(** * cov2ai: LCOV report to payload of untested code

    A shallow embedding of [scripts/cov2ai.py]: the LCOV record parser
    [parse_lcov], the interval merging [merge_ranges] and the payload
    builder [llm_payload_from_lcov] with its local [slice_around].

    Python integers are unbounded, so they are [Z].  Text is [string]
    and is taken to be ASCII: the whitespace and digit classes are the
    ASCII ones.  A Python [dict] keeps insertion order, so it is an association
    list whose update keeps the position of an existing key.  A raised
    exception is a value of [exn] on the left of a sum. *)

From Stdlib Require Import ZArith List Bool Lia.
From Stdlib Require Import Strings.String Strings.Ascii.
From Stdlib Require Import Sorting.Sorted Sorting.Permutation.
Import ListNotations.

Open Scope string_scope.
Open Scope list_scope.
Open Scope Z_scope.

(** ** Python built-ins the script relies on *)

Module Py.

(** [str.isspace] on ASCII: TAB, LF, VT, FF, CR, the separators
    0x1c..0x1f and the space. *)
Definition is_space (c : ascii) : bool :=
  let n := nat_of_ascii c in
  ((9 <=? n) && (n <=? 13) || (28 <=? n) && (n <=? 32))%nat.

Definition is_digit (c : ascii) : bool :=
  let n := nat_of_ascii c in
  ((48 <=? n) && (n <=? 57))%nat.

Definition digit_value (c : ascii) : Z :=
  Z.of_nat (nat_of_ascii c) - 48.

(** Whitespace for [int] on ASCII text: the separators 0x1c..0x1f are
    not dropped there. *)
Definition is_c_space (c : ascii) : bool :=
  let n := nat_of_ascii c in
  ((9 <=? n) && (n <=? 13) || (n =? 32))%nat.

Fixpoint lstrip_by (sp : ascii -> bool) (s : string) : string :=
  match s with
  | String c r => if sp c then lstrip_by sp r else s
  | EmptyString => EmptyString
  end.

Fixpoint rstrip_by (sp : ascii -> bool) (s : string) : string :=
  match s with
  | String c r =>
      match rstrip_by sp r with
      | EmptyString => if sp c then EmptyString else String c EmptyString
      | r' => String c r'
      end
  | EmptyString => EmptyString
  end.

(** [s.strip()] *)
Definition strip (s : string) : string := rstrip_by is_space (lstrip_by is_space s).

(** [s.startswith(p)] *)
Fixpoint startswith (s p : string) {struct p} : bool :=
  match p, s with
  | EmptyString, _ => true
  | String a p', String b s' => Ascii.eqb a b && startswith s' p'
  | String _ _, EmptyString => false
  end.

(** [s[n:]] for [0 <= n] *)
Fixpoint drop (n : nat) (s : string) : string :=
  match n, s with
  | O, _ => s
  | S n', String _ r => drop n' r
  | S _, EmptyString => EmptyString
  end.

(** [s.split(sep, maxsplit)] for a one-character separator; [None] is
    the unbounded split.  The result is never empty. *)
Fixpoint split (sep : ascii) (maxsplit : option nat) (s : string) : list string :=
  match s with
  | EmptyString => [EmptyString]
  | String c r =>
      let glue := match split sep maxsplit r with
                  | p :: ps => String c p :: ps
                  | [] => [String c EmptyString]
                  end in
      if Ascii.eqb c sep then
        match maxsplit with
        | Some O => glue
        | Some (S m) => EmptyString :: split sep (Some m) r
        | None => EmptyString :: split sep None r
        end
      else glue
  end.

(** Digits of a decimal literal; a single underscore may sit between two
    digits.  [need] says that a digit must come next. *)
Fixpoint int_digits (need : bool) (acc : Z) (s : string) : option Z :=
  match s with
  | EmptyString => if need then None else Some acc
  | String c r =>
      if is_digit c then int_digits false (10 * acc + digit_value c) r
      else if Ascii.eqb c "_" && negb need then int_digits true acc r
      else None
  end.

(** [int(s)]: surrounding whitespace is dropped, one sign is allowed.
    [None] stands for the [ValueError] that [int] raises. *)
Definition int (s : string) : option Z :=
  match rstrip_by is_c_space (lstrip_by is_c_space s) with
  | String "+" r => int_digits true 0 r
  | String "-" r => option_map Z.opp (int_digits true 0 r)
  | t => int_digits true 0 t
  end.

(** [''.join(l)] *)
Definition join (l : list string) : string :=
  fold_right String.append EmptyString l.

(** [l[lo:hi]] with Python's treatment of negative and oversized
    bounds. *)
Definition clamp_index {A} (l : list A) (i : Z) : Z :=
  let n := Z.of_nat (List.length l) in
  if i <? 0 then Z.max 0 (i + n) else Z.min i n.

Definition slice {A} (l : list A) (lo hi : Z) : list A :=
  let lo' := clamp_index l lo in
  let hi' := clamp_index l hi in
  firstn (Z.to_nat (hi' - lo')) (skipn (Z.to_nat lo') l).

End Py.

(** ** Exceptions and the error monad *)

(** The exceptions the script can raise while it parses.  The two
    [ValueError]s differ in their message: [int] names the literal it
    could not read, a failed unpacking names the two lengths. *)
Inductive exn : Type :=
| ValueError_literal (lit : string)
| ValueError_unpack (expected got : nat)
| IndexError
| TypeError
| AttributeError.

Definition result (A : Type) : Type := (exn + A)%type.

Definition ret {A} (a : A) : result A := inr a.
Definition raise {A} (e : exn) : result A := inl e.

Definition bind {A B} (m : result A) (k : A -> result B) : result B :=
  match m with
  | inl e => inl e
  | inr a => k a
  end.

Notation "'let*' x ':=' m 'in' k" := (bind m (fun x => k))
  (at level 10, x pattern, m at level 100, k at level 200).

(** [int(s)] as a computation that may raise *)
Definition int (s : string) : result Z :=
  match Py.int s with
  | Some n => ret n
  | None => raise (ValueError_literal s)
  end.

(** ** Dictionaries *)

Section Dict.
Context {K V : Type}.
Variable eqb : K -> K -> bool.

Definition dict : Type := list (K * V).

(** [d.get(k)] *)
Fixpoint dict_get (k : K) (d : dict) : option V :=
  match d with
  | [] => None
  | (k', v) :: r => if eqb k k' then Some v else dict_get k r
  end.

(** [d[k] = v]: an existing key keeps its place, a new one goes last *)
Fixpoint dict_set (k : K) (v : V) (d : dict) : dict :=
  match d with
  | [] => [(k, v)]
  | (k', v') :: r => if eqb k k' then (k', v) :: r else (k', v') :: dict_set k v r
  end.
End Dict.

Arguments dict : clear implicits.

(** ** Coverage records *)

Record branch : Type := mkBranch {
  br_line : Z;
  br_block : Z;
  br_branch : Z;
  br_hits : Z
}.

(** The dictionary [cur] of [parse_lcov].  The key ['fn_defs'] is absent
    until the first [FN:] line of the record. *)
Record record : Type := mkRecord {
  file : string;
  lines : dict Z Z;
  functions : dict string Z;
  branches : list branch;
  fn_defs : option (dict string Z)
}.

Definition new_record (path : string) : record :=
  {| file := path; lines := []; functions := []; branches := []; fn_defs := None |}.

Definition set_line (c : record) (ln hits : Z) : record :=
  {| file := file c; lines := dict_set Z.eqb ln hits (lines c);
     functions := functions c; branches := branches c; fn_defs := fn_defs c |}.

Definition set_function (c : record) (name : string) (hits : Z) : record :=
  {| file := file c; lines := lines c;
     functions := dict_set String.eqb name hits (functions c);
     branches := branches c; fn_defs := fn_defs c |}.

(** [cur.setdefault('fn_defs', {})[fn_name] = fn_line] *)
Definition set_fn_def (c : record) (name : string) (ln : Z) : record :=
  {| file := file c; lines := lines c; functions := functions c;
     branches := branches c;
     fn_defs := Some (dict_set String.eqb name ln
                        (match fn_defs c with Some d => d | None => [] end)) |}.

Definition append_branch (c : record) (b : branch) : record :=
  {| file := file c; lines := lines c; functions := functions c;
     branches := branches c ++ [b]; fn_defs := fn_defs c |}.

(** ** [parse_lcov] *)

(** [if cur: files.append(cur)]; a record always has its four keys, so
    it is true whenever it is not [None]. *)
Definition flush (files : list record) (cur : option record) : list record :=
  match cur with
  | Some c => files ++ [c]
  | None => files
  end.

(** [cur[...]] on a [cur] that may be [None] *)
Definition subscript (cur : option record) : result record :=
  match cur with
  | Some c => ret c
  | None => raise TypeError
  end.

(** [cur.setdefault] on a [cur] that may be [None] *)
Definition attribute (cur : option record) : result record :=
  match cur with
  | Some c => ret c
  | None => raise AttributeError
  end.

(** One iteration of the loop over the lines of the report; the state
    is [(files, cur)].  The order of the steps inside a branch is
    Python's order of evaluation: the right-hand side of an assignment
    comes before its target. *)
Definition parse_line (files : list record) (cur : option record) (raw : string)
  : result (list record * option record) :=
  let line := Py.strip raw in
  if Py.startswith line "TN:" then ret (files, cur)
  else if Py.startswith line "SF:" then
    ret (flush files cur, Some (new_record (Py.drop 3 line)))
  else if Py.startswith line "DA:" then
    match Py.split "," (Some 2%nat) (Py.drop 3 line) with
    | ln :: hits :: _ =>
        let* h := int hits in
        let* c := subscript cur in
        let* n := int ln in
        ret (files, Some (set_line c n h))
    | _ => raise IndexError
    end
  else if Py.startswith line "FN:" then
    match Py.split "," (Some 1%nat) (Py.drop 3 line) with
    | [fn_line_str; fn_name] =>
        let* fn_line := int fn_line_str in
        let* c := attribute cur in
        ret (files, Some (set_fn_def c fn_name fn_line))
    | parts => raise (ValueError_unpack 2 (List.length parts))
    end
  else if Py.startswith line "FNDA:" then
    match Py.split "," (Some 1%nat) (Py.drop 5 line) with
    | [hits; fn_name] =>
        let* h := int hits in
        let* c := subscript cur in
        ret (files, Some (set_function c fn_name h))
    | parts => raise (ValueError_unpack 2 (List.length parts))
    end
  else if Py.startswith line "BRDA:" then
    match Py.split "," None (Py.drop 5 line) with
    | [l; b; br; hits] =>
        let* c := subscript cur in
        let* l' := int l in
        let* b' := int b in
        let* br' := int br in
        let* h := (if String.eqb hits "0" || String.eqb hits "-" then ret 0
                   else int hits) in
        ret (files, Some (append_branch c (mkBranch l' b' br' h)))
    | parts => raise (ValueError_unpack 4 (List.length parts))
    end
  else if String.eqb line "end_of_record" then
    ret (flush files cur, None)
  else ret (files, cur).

===============

> **Problem to work on**: A word-for-word copy of the lines above from the one with "fn_defs := Some" through the one with "ret (files, Some (set_fn_def", inclusive, is the only output wanted.

> **Output of the exercise**:
     fn_defs := Some (dict_set String.eqb name ln
                        (match fn_defs c with Some d => d | None => [] end)) |}.

Definition append_branch (c : record) (b : branch) : record :=
  {| file := file c; lines := lines c; functions := functions c;
     branches := branches c ++ [b]; fn_defs := fn_defs c |}.

(** ** [parse_lcov] *)

(** [if cur: files.append(cur)]; a record always has its four keys, so
    it is true whenever it is not [None]. *)
Definition flush (files : list record) (cur : option record) : list record :=
  match cur with
  | Some c => files ++ [c]
  | None => files
  end.

(** [cur[...]] on a [cur] that may be [None] *)
Definition subscript (cur : option record) : result record :=
  match cur with
  | Some c => ret c
  | None => raise TypeError
  end.

(** [cur.setdefault] on a [cur] that may be [None] *)
Definition attribute (cur : option record) : result record :=
  match cur with
  | Some c => ret c
  | None => raise AttributeError
  end.

(** One iteration of the loop over the lines of the report; the state
    is [(files, cur)].  The order of the steps inside a branch is
    Python's order of evaluation: the right-hand side of an assignment
    comes before its target. *)
Definition parse_line (files : list record) (cur : option record) (raw : string)
  : result (list record * option record) :=
  let line := Py.strip raw in
  if Py.startswith line "TN:" then ret (files, cur)
  else if Py.startswith line "SF:" then
    ret (flush files cur, Some (new_record (Py.drop 3 line)))
  else if Py.startswith line "DA:" then
    match Py.split "," (Some 2%nat) (Py.drop 3 line) with
    | ln :: hits :: _ =>
        let* h := int hits in
        let* c := subscript cur in
        let* n := int ln in
        ret (files, Some (set_line c n h))
    | _ => raise IndexError
    end
  else if Py.startswith line "FN:" then
    match Py.split "," (Some 1%nat) (Py.drop 3 line) with
    | [fn_line_str; fn_name] =>
        let* fn_line := int fn_line_str in
        let* c := attribute cur in
        ret (files, Some (set_fn_def c fn_name fn_line))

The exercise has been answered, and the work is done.